EXERCISE BRIEF =>
Pull out every line in the data that has the string "verification" in it.

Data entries
###

Lemma obj_get_Some k o : is_Some (obj_get k o) <-> k ∈ o.*1.
Proof.
  induction o as [|e o IH]; simpl.
  - split; [intros [? ?]; discriminate | intros H; by apply elem_of_nil in H].
  - destruct (decide (e.1 = k)) as [<-|He].
    + split; [intros _; apply list_elem_of_here | eauto].
    + rewrite IH. split; [apply list_elem_of_further|].
      intros H. apply elem_of_cons in H as [H|H]; [congruence | done].
Qed.

Lemma obj_set_keys k v o :
  (obj_set k v o).*1 = if decide (k ∈ o.*1) then o.*1 else o.*1 ++ [k].
Proof.
  induction o as [|e o IH]; cbn [obj_set].
  - destruct (decide (k ∈ [])) as [H|H]; [by apply elem_of_nil in H | done].
  - rewrite (fmap_cons fst e o).
    destruct (decide (e.1 = k)) as [He|He]; rewrite fmap_cons.
    + rewrite decide_True by (rewrite He; apply list_elem_of_here).
      simpl. by rewrite He.
    + rewrite IH. destruct (decide (k ∈ o.*1)) as [H|H].
      * rewrite decide_True by (by apply list_elem_of_further). done.
      * rewrite decide_False; [done|].
        intros H'. apply elem_of_cons in H' as [H'|H']; congruence.
Qed.

Lemma obj_set_NoDup k v o : NoDup o.*1 -> NoDup (obj_set k v o).*1.
Proof.
  intros Hnd. rewrite obj_set_keys. destruct (decide (k ∈ o.*1)); [done|].
  apply NoDup_app. split; [done|]. split; [|apply NoDup_singleton].
  intros x Hx Hx'. apply list_elem_of_singleton in Hx'. congruence.
Qed.

Lemma obj_get_elem k v o : NoDup o.*1 -> obj_get k o = Some v <-> (k, v) ∈ o.
Proof.
  induction o as [|e o IH]; simpl; intros Hnd.
  - split; [discriminate | intros H; by apply elem_of_nil in H].
  - apply NoDup_cons in Hnd as [Hne Hnd]. destruct (decide (e.1 = k)) as [<-|He].
    + split.
      * intros [= <-]. destruct e. apply list_elem_of_here.
      * intros H. apply elem_of_cons in H as [H|H]; [by rewrite <- H|].
        exfalso. apply Hne. apply list_elem_of_fmap. by exists (e.1, v).
    + rewrite IH by done. split; [apply list_elem_of_further|].
      intros H. apply elem_of_cons in H as [H|H]; [|done].
      rewrite <- H in He. done.
Qed.

Lemma insert_indexed_perm n e (l : list (Z * (jsstring * V))) :
  insert_indexed n e l ≡ₚ (n, e) :: l.
Proof.
  induction l as [|y l IH]; simpl; [done|].
  destruct (n <=? y.1)%Z; [done|]. rewrite IH. apply Permutation_swap.
Qed.

Lemma indexed_entries_perm o :
  (indexed_entries o).*2 ≡ₚ filter (fun e => array_index e.1 <> None) o.
Proof.
  induction o as [|e o IH]; simpl; [done|].
  destruct (array_index e.1) as [n|] eqn:Hn.
  - rewrite insert_indexed_perm. simpl. rewrite IH.
    rewrite filter_cons_True by (by rewrite Hn). done.
  - rewrite IH. rewrite filter_cons_False; [done|]. rewrite Hn. tauto.
Qed.

Lemma Object_entries_perm o : Object_entries o ≡ₚ o.
Proof.
  unfold Object_entries. rewrite indexed_entries_perm.
  induction o as [|e o IH]; [done|].
  destruct (array_index e.1) as [n|] eqn:Hn.
  - rewrite filter_cons_True by (by rewrite Hn).
    rewrite filter_cons_False by (by rewrite Hn). simpl. by rewrite IH.
  - rewrite filter_cons_False by (rewrite Hn; tauto).
    rewrite filter_cons_True by done.
    rewrite <- Permutation_middle. by rewrite IH.
Qed.

(** With no array index among the keys, the entries come in the order
    the keys were created. *)
Lemma Object_entries_named o :
  Forall (fun e => array_index e.1 = None) o -> Object_entries o = o.
Proof.
  intros H. unfold Object_entries.
  assert (indexed_entries o = []) as ->.
  { induction H as [|e o He Ho IH]; simpl; [done|]. by rewrite He. }
  simpl. by apply filter_keep.
Qed.

(** Updates in place, one for each entry of a list with distinct keys
    that the object has: none fails, the keys stay as they are, and
    each value sees the update of its own key only. *)
Lemma foldl_obj_modify (g : V -> number -> V) (l : list (jsstring * number)) o :
  NoDup l.*1 -> (forall k, k ∈ l.*1 -> k ∈ o.*1) ->
  exists o',
    foldl (fun m e => m ≫= obj_modify e.1 (fun v => g v e.2)) (Some o) l
    = Some o'
    /\ o'.*1 = o.*1
    /\ (forall k pts, (k, pts) ∈ l ->
          obj_get k o' = (fun v => g v pts) <$> obj_get k o)
    /\ (forall k, k ∉ l.*1 -> obj_get k o' = obj_get k o).
Proof.
  revert o. induction l as [|e l IH]; intros o Hnd Hkeys.
  - exists o. split; [done|]. split; [done|]. split; [|done].
    intros k pts H. by apply elem_of_nil in H.
  - apply NoDup_cons in Hnd as [Hne Hnd]. cbn [foldl mbind option_bind].
    assert (e.1 ∈ o.*1) as He by (apply Hkeys; apply list_elem_of_here).
    apply obj_get_Some in He as [v Hv]. unfold obj_modify at 2. rewrite Hv.
    destruct (IH (obj_set e.1 (g v e.2) o) Hnd) as (o' & Ho' & Hk' & Hin & Hout).
    { intros k Hk. rewrite obj_set_keys.
      rewrite decide_True by (apply obj_get_Some; eauto).
      apply Hkeys. by apply list_elem_of_further. }
    exists o'. split; [exact Ho'|]. split; [|split].
    + rewrite Hk', obj_set_keys.
      by rewrite decide_True by (apply obj_get_Some; eauto).
    + intros k pts H. apply elem_of_cons in H as [H|H].
      * subst e. simpl in *. rewrite Hout by done.
        rewrite obj_get_set, decide_True by done. by rewrite Hv.
      * rewrite (Hin k pts H), obj_get_set.
        rewrite decide_False; [done|]. intros Heq. apply Hne.
        apply list_elem_of_fmap. by exists (k, pts).
    + intros k Hk. rewrite Hout by (intros H; apply Hk; by apply list_elem_of_further).
      rewrite obj_get_set, decide_False; [done|].
      intros <-. apply Hk. apply list_elem_of_here.
Qed.

End ObjectFacts.
(** X2. A handler call that returns has changed at most one entry, the
    caller's entry at the key named by the first argument: every other
    entry of the caller, every keyspace of another user and the default TTL
    are as before. *)
Theorem handler_touches_one_entry (c : Command) (userID : string)
    (mes : CommandMessage) (now : Time) (s : PotatoSlave)
    (r : ResponseMessage) (s' : PotatoSlave) :
  handlerOf c userID mes now s = Returns (r, s') →
  DEFAULTTTL s' = DEFAULTTTL s
  ∧ (∀ u, u ≠ userID → storage s' !! u = storage s !! u)
  ∧ (∀ k, Arguments mes !! 0%nat ≠ Some k → entryAt s' userID k = entryAt s userID k).
Proof.
  intros Hrun. pose proof (handler_outcome c userID mes now s) as Hout.
  rewrite Hrun in Hout.
  destruct Hout as [| k0 Hk0 | k0 e Hk0 Hks | k0 e Hk0 Hks].
  - done.
  - split; [done |]. split.
    + intros u Hne. by apply storage_dropEntry_ne.
    + intros k Hk. rewrite entryAt_dropEntry, decide_False; [done |].
      intros [_ ->]. contradiction.
  - split; [apply DEFAULTTTL_putEntry |]. split.
    + intros u Hne. by apply storage_putEntry_ne.
    + intros k Hk. rewrite entryAt_putEntry, decide_False; [done | | done].
      intros [_ ->]. contradiction.
  - split; [by rewrite DEFAULTTTL_putEntry |]. split.
    + intros u Hne. by rewrite storage_putEntry_ne, storage_dropEntry_ne.
    + intros k Hk.
      rewrite entryAt_putEntry, decide_False;
        [| intros [_ ->]; contradiction | by apply dropEntry_keyspace].
      rewrite entryAt_dropEntry, decide_False; [done |].
      intros [_ ->]. contradiction.
Qed.
(** X6.  For a macro that is not variadic the reading of the arguments ends
    at the comma that follows the last parameter's argument: when the
    tokens [pre] give as many arguments as there are parameters, the
    tokens [pre , post] give the same arguments, whatever [post] is.
    Arguments in excess are dropped, and no error is recorded for
    them. *)
Theorem parse_args_drops_excess (nparams : nat) (pre post : list Token)
    (comma : Token) :
  value comma = s "," ->
  length (Macro.parse_args nparams false pre [[]]) = nparams ->
  Macro.parse_args nparams false (pre ++ comma :: post) [[]]
  = Macro.parse_args nparams false pre [[]].
Proof. apply parse_args_stops. Qed.

(** The theorem at the call [M(1,2,3)] of a macro with two
    parameters. *)
Lemma parse_args_drops_excess_witness :
  Macro.parse_args 2 false
    ([tok "1"; tok ","; tok "2"] ++ tok "," :: [tok "3"]) [[]]
  = Macro.parse_args 2 false [tok "1"; tok ","; tok "2"] [[]].
Proof.
  apply (parse_args_drops_excess 2 [tok "1"; tok ","; tok "2"] [tok "3"]
           (tok ",")); reflexivity.
Defined.

Lemma tokens_in_cons (v : list Token) (l : list (list Token)) :
  tokens_in (v :: l) = length v + tokens_in l.
Proof. reflexivity. Qed.
(* ===== verification/_CoqProject ===== *)
-Q . S2P
Prelude.v
GoStr.v
Api.v
Slots.v
Layout.v
LayoutFacts.v
Json.v
Effects.v
History.v
Simulation.v
Kube.v
Fixtures.v
Topology.v
Fencing.v
FencingFacts.v
Failover.v
Status.v
StatusFacts.v
Reshard.v
ReshardFacts.v
Convergence.v
RollingUpdate.v
RollingUpdateFacts.v
Resources.v
Replication.v
Url.v
Lifecycle.v
Pods.v
Reconcile.v
Footprints.v
ReconcileFacts.v
PodsFacts.v
LifecycleFacts.v
ResourcesFacts.v
Protocol.v
Webhooks.v
WebhooksFacts.v
Backups.v
BackupsFacts.v
ReplicationFacts.v
Storage.v
Paths.v
InstanceManager.v
Webserver.v
BackupUpload.v
Restore.v
InstanceFixtures.v
RestoreFacts.v
StorageFacts.v
WebserverFacts.v
Migration.v
InstanceFacts.v
Startup.v
StartupFacts.v
Pki.v
PkiFacts.v
Collector.v
Metrics.v
Commands.v
(* ===== verification/GoStr.v ===== *)
(** * Go strings and numbers

    What the operator uses of Go's [strconv], [strings] and [fmt]: decimal
    printing ([fmt.Sprintf("%d")], [strconv.Itoa]), [strconv.ParseInt] and
    [strconv.Atoi] with their error values, [strings.TrimSpace],
    [strings.ToLower], [strings.HasPrefix], [strings.Contains], [strings.Cut],
    [strings.Split] and [strings.Join].

    Strings are byte strings, as in Go.  White space and letter case are those
    of ASCII: the values the operator trims and lowers are Kubernetes names and
    annotation keywords. *)
From S2P Require Import Prelude.
From Stdlib Require Import Ascii.



#[global] Open Scope Z_scope.

(** ** Decimal numbers *)

Definition itoa (z : Z) : string := pretty z.

Inductive NumError := ErrSyntax | ErrRange.
#[export] Instance NumError_eq_dec : EqDecision NumError.
Proof. solve_decision. Defined.

Definition digit_val (c : ascii) : option Z :=
  let n := Z.of_N (N_of_ascii c) in
  if bool_decide (48 ≤ n ≤ 57) then Some (n - 48) else None.

(** The loop of [strconv.ParseUint] in base 10: a digit that takes the value
    past [maxVal] ends the scan with [ErrRange], a non-digit with [ErrSyntax]. *)
Fixpoint parse_uint_loop (maxVal : Z) (n : Z) (s : string) : Z * option NumError :=
  match s with
  | EmptyString => (n, None)
  | String c s' =>
      match digit_val c with
      | None => (0, Some ErrSyntax)
      | Some d =>
          let n1 := n * 10 + d in
          if bool_decide (maxVal < n1) then (maxVal, Some ErrRange)
          else parse_uint_loop maxVal n1 s'
      end
  end.

Definition ParseUint (s : string) (bits : Z) : Z * option NumError :=
  match s with
  | EmptyString => (0, Some ErrSyntax)
  | _ => parse_uint_loop (2 ^ bits - 1) 0 s
  end.

(** [strconv.ParseInt(s, 10, bits)]: the value is meaningful together with a
    range error (it is clamped) and zero together with a syntax error. *)
Definition ParseInt (s : string) (bits : Z) : Z * option NumError :=
  let '(neg, body) :=
    match s with
    | String "+" s' => (false, s')
    | String "-" s' => (true, s')
    | _ => (false, s)
    end%char in
  let cutoff := 2 ^ (bits - 1) in
  match ParseUint body bits with
  | (_, Some ErrSyntax) => (0, Some ErrSyntax)
  | (un, _) =>
      if negb neg && bool_decide (cutoff ≤ un) then (cutoff - 1, Some ErrRange)
      else if neg && bool_decide (cutoff < un) then (- cutoff, Some ErrRange)
      else ((if neg then - un else un), None)
  end.

Definition Atoi (s : string) : Z * option NumError := ParseInt s 64.

(** ** Text *)

Definition is_space (c : ascii) : bool :=
  match c with
  | "009" | "010" | "011" | "012" | "013" | " " => true
  | _ => false
  end%char.

Fixpoint trim_left (s : string) : string :=
  match s with
  | String c s' => if is_space c then trim_left s' else s
  | EmptyString => EmptyString
  end.

(** Drop the trailing white space. *)
Fixpoint trim_right (s : string) : string :=
  match s with
  | EmptyString => EmptyString
  | String c s' =>
      match trim_right s' with
      | EmptyString => if is_space c then EmptyString else String c EmptyString
      | t => String c t
      end
  end.

Definition TrimSpace (s : string) : string := trim_right (trim_left s).

Definition lower_char (c : ascii) : ascii :=
  let n := N_of_ascii c in
  if bool_decide (65 ≤ n ≤ 90)%N then ascii_of_N (n + 32) else c.

Fixpoint ToLower (s : string) : string :=
  match s with
  | EmptyString => EmptyString
  | String c s' => String (lower_char c) (ToLower s')
  end.

(** [strings.EqualFold]. *)
Definition EqualFold (s t : string) : bool := bool_decide (ToLower s = ToLower t).

Definition HasPrefix (s p : string) : bool := String.prefix p s.

(** [strings.TrimPrefix] *)
Fixpoint TrimPrefix (s p : string) : string :=
  match p, s with
  | EmptyString, _ => s
  | String c p', String d s' =>
      if HasPrefix s p then TrimPrefix s' p' else s
  | String _ _, EmptyString => s
  end.

(** [strings.TrimSuffix] *)
Fixpoint TrimSuffix (s p : string) : string :=
  if bool_decide (s = p) then EmptyString else
  match s with
  | EmptyString => EmptyString
  | String c s' => String c (TrimSuffix s' p)
  end.

(** [strings.TrimSuffix] of one character. *)
Fixpoint trim_suffix_char (s : string) (c : ascii) : string :=
  match s with
  | EmptyString => EmptyString
  | String d EmptyString => if bool_decide (d = c) then EmptyString else s
  | String d s' => String d (trim_suffix_char s' c)
  end.

(** [strings.Trim] with a cutset of one character. *)
Fixpoint trim_char_left (s : string) (c : ascii) : string :=
  match s with
  | EmptyString => EmptyString
  | String d s' => if bool_decide (d = c) then trim_char_left s' c else s
  end.

Fixpoint trim_char_right (s : string) (c : ascii) : string :=
  match s with
  | EmptyString => EmptyString
  | String d s' =>
      match trim_char_right s' c with
      | EmptyString => if bool_decide (d = c) then EmptyString else String d EmptyString
      | t => String d t
      end
  end.

Definition trim_char (s : string) (c : ascii) : string := trim_char_right (trim_char_left s c) c.

Definition upper_char (c : ascii) : ascii :=
  let n := N_of_ascii c in if bool_decide (97 ≤ n ≤ 122)%N then ascii_of_N (n - 32) else c.

(** [strings.ToUpper] on ASCII. *)
Fixpoint ToUpper (s : string) : string :=
  match s with EmptyString => EmptyString | String c s' => String (upper_char c) (ToUpper s') end.

(** [strings.Contains] of a one-character separator. *)
Fixpoint contains_char (s : string) (c : ascii) : bool :=
  match s with
  | EmptyString => false
  | String d s' => bool_decide (d = c) || contains_char s' c
  end.

(** [strings.Cut] at a one-character separator. *)
Fixpoint cut_char (s : string) (c : ascii) : option (string * string) :=
  match s with
  | EmptyString => None
  | String d s' =>
      if bool_decide (d = c) then Some (EmptyString, s')
      else match cut_char s' c with
           | Some (a, b) => Some (String d a, b)
           | None => None
           end
  end.

(** [strings.Split] at a one-character separator: never empty. *)
Fixpoint split_char (s : string) (c : ascii) : list string :=
  match s with
  | EmptyString => [EmptyString]
  | String d s' =>
      if bool_decide (d = c) then EmptyString :: split_char s' c
      else match split_char s' c with
           | w :: ws => String d w :: ws
           | [] => [String d EmptyString]
           end
  end.

(** [s[n:]]: Go panics when [n > len(s)]. *)
Fixpoint slice_from (s : string) (n : nat) : option string :=
  match n, s with
  | O, _ => Some s
  | S n', String _ s' => slice_from s' n'
  | S _, EmptyString => None
  end.

(** [%q] of a string of printable ASCII without quotes and backslashes. *)
Definition quoted (s : string) : string := String (ascii_of_nat 34) (s +:+ String (ascii_of_nat 34) EmptyString).

(** ** Printing and parsing agree *)

Lemma digit_val_pretty x : (x < 10)%N → digit_val (pretty_N_char x) = Some (Z.of_N x).
Proof.
  intros Hx.
  assert (x = 0 ∨ x = 1 ∨ x = 2 ∨ x = 3 ∨ x = 4 ∨ x = 5 ∨ x = 6 ∨ x = 7 ∨ x = 8 ∨ x = 9)%N by lia.
  destruct_or!; subst; reflexivity.
Qed.

Lemma parse_uint_loop_digits maxVal x s :
  Z.of_N x ≤ maxVal →
  parse_uint_loop maxVal 0 (pretty_N_go x s) = parse_uint_loop maxVal (Z.of_N x) s.
Proof.
  revert s; induction (N.lt_wf_0 x) as [x _ IH]; intros s Hx.
  destruct (decide (x = 0)%N) as [->|Hnz]; [by rewrite pretty_N_go_0|].
  rewrite pretty_N_go_step by lia.
  pose proof (N.div_mod' x 10). pose proof (N.mod_lt x 10 ltac:(lia)).
  assert (Z.of_N (x `div` 10) * 10 + Z.of_N (x `mod` 10) = Z.of_N x) as Hsum.
  { rewrite H at 3. lia. }
  pose proof (N2Z.is_nonneg (x `mod` 10)).
  rewrite IH; [|apply N.div_lt; lia|lia]. simpl.
  rewrite digit_val_pretty by done.
  rewrite Hsum.
  by rewrite bool_decide_false by lia.
Qed.

Lemma pretty_N_go_head x s : (0 < x)%N → ∃ d s', (d < 10)%N ∧ pretty_N_go x s = String (pretty_N_char d) s'.
Proof.
  revert s; induction (N.lt_wf_0 x) as [x _ IH]; intros s Hx.
  rewrite pretty_N_go_step by lia.
  destruct (decide (x `div` 10 = 0)%N) as [->|].
  - rewrite pretty_N_go_0. exists (x `mod` 10)%N, s. split; [apply N.mod_lt; lia|done].
  - apply IH; [apply N.div_lt; lia|by apply N.neq_0_lt_0].
Qed.

(** [strconv.ParseInt] reads back what [%d] prints. *)
Lemma ParseInt_itoa bits z : 0 < bits → 0 ≤ z < 2 ^ (bits - 1) → ParseInt (itoa z) bits = (z, None).
Proof.
  intros Hb Hz. unfold itoa.
  assert (2 ^ bits = 2 * 2 ^ (bits - 1)) as Hpow by (rewrite <- Z.pow_succ_r by lia; f_equal; lia).
  destruct z as [|p|p]; [| |lia].
  { unfold ParseInt, ParseUint. simpl. rewrite bool_decide_false by lia. simpl. by rewrite bool_decide_false by lia. }
  change (pretty (Z.pos p)) with (pretty_N_go (N.pos p) "").
  destruct (pretty_N_go_head (N.pos p) "" ltac:(lia)) as (d & s' & Hd & Heq).
  pose proof (parse_uint_loop_digits (2 ^ bits - 1) (N.pos p) "" ltac:(simpl; lia)) as Hloop.
  rewrite Heq in Hloop |- *.
  unfold ParseInt, ParseUint.
  assert (d = 0 ∨ d = 1 ∨ d = 2 ∨ d = 3 ∨ d = 4 ∨ d = 5 ∨ d = 6 ∨ d = 7 ∨ d = 8 ∨ d = 9)%N as Hds by lia.
  assert (pretty_N_char d ≠ "+"%char ∧ pretty_N_char d ≠ "-"%char) as [Hp Hm].
  { destruct_or!; subst; done. }
  destruct (pretty_N_char d) as [[] [] [] [] [] [] [] []] eqn:Ec; try congruence;
    rewrite Hloop; simpl; rewrite bool_decide_false by lia; reflexivity.
Qed.

Lemma Atoi_itoa z : 0 ≤ z < 2 ^ 63 → Atoi (itoa z) = (z, None).
Proof. intros Hz. by apply (ParseInt_itoa 64). Qed.

(** Every character satisfies [P]. *)
Fixpoint all_chars (P : ascii → bool) (s : string) : bool :=
  match s with EmptyString => true | String c s' => P c && all_chars P s' end.

Lemma all_chars_app P a b : all_chars P (a +:+ b) = all_chars P a && all_chars P b.
Proof.
  induction a as [|c a IH]; [done|]. change (String c a +:+ b) with (String c (a +:+ b)). cbn [all_chars].
  by rewrite IH, andb_assoc.
Qed.

Lemma all_chars_mono (P Q : ascii → bool) s :
  (∀ c, P c = true → Q c = true) → all_chars P s = true → all_chars Q s = true.
Proof.
  intros HPQ. induction s as [|c s IH]; [done|]. cbn [all_chars]. rewrite !andb_true_iff.
  intros [? ?]. split; auto.
Qed.

Lemma contains_char_all P s c : all_chars P s = true → P c = false → contains_char s c = false.
Proof.
  intros Hs Hc. induction s as [|d s IH]; [done|]. cbn in *. apply andb_true_iff in Hs as [Hd Hs].
  rewrite (IH Hs), orb_false_r. apply bool_decide_eq_false. congruence.
Qed.

Definition is_digit (c : ascii) : bool := if digit_val c is Some _ then true else false.

Lemma pretty_digits x s : all_chars is_digit s = true → all_chars is_digit (pretty_N_go x s) = true.
Proof.
  revert s; induction (N.lt_wf_0 x) as [x _ IH]; intros s Hs.
  destruct (decide (x = 0)%N) as [->|Hnz]; [by rewrite pretty_N_go_0|].
  rewrite pretty_N_go_step by lia. apply IH; [apply N.div_lt; lia|]. cbn [all_chars].
  unfold is_digit at 1. by rewrite digit_val_pretty by (apply N.mod_lt; lia).
Qed.

Lemma itoa_digits z : 0 ≤ z → all_chars is_digit (itoa z) = true.
Proof. intros Hz. destruct z as [|p|p]; [done| |lia]. by apply pretty_digits. Qed.

Lemma itoa_nonempty z : itoa z ≠ "".
Proof.
  destruct z as [|p|p]; [done| |by intros [=]]. unfold itoa. change (pretty (Z.pos p)) with (pretty_N_go (N.pos p) "").
  destruct (pretty_N_go_head (N.pos p) "" ltac:(lia)) as (d & s' & _ & ->). done.
Qed.

Lemma slice_from_append s t : slice_from (s +:+ t) (String.length s) = Some t.
Proof. induction s as [|c s IH]; [by destruct t|done]. Qed.

Lemma slice_from_None s n : slice_from s n = None ↔ (String.length s < n)%nat.
Proof.
  revert n; induction s as [|c s IH]; intros [|n]; simpl; [split; [done|lia]| |split; [done|lia]|].
  - split; [lia|done].
  - rewrite IH. lia.
Qed.

Lemma slice_from_Some s n t : slice_from s n = Some t → ∃ p, s = p +:+ t ∧ String.length p = n.
Proof.
  revert n; induction s as [|c s IH]; intros [|n] H; simpl in *; simplify_eq.
  - by exists "".
  - by exists "".
  - destruct (IH _ H) as (p & -> & <-). by exists (String c p).
Qed.

Lemma itoa_inj x y : itoa x = itoa y → x = y.
Proof. apply (inj pretty). Qed.

Lemma append_inj_l (s t u : string) : s +:+ t = s +:+ u → t = u.
Proof. intros H. by apply (inj (String.append s)). Qed.

Lemma append_assoc (s t u : string) : (s +:+ t) +:+ u = s +:+ t +:+ u.
Proof. induction s as [|c s IH]; [done|]. change (String c ((s +:+ t) +:+ u) = String c (s +:+ t +:+ u)). by rewrite IH. Qed.

Lemma contains_char_app a b d : contains_char (a +:+ b) d = contains_char a d || contains_char b d.
Proof.
  induction a as [|c a IH]; [done|]. change (String c a +:+ b) with (String c (a +:+ b)).
  cbn [contains_char]. by rewrite IH, orb_assoc.
Qed.

(** Cutting at the separator that was put in. *)
Lemma cut_char_app a b d : contains_char a d = false → cut_char (a +:+ String d b) d = Some (a, b).
Proof.
  induction a as [|c a IH]; [by simpl; rewrite bool_decide_true|].
  change (String c a +:+ String d b) with (String c (a +:+ String d b)). cbn [contains_char cut_char].
  intros [Hc Ha]%orb_false_iff. by rewrite Hc, IH.
Qed.

(** ** Sorting names *)

(** [less] of [sort.Strings]. *)
Definition string_less (a b : string) : bool := negb (String.leb b a).

#[export] Instance string_less_trans : Transitive (λ x y, string_less y x = false).
Proof.
  intros x y z. unfold string_less. rewrite !negb_false_iff, <- !Is_true_true. apply (transitivity (R := String.le)).
Qed.

#[export] Instance string_less_antisymm : AntiSymm (=) (λ x y, string_less y x = false).
Proof. intros x y. unfold string_less. rewrite !negb_false_iff. apply String.leb_antisym. Qed.

Lemma string_less_asym a b : string_less a b = true → string_less b a = false.
Proof.
  unfold string_less. rewrite negb_true_iff, negb_false_iff. intros H.
  destruct (String.leb_total a b); congruence.
Qed.

Lemma sort_strings_perm l1 l2 : l1 ≡ₚ l2 → sort_slice string_less l1 = sort_slice string_less l2.
Proof.
  intros Hp. apply (StronglySorted_unique (λ x y, string_less y x = false)).
  - apply Sorted_StronglySorted; [apply string_less_trans|]. apply sort_slice_sorted, string_less_asym.
  - apply Sorted_StronglySorted; [apply string_less_trans|]. apply sort_slice_sorted, string_less_asym.
  - by rewrite !sort_slice_perm.
Qed.

(** ** Splitting *)

Lemma split_char_line a b c : contains_char a c = false → split_char (a +:+ String c b) c = a :: split_char b c.
Proof.
  induction a as [|d a IH]; [by simpl; rewrite bool_decide_true|].
  change (String d a +:+ String c b) with (String d (a +:+ String c b)). cbn [contains_char split_char].
  intros [Hd Ha]%orb_false_iff. by rewrite Hd, IH.
Qed.

Lemma split_char_none a c : contains_char a c = false → split_char a c = [a].
Proof.
  induction a as [|d a IH]; [done|]. cbn. intros [Hd Ha]%orb_false_iff. by rewrite Hd, IH.
Qed.

Lemma concat_cons sep w v l : String.concat sep (w :: v :: l) = w +:+ sep +:+ String.concat sep (v :: l).
Proof. done. Qed.

Lemma split_char_concat c l :
  l ≠ [] → Forall (λ w, contains_char w c = false) l → split_char (String.concat (String c "") l) c = l.
Proof.
  intros Hne Hl. induction Hl as [|w l Hw Hl IH]; [done|]. destruct l as [|v l]; [by apply split_char_none|].
  rewrite concat_cons. change (String c "" +:+ String.concat (String c "") (v :: l))
    with (String c (String.concat (String c "") (v :: l))). by rewrite split_char_line, IH.
Qed.

Lemma HasPrefix_app p s : HasPrefix (p +:+ s) p = true.
Proof.
  unfold HasPrefix. induction p as [|c p IH]; [by destruct s|].
  change (String c p +:+ s) with (String c (p +:+ s)). cbn [String.prefix]. by destruct (ascii_dec c c).
Qed.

###

SOLUTION FOR THIS PROBLEM =>
(* ===== verification/_CoqProject ===== *)
(* ===== verification/GoStr.v ===== *)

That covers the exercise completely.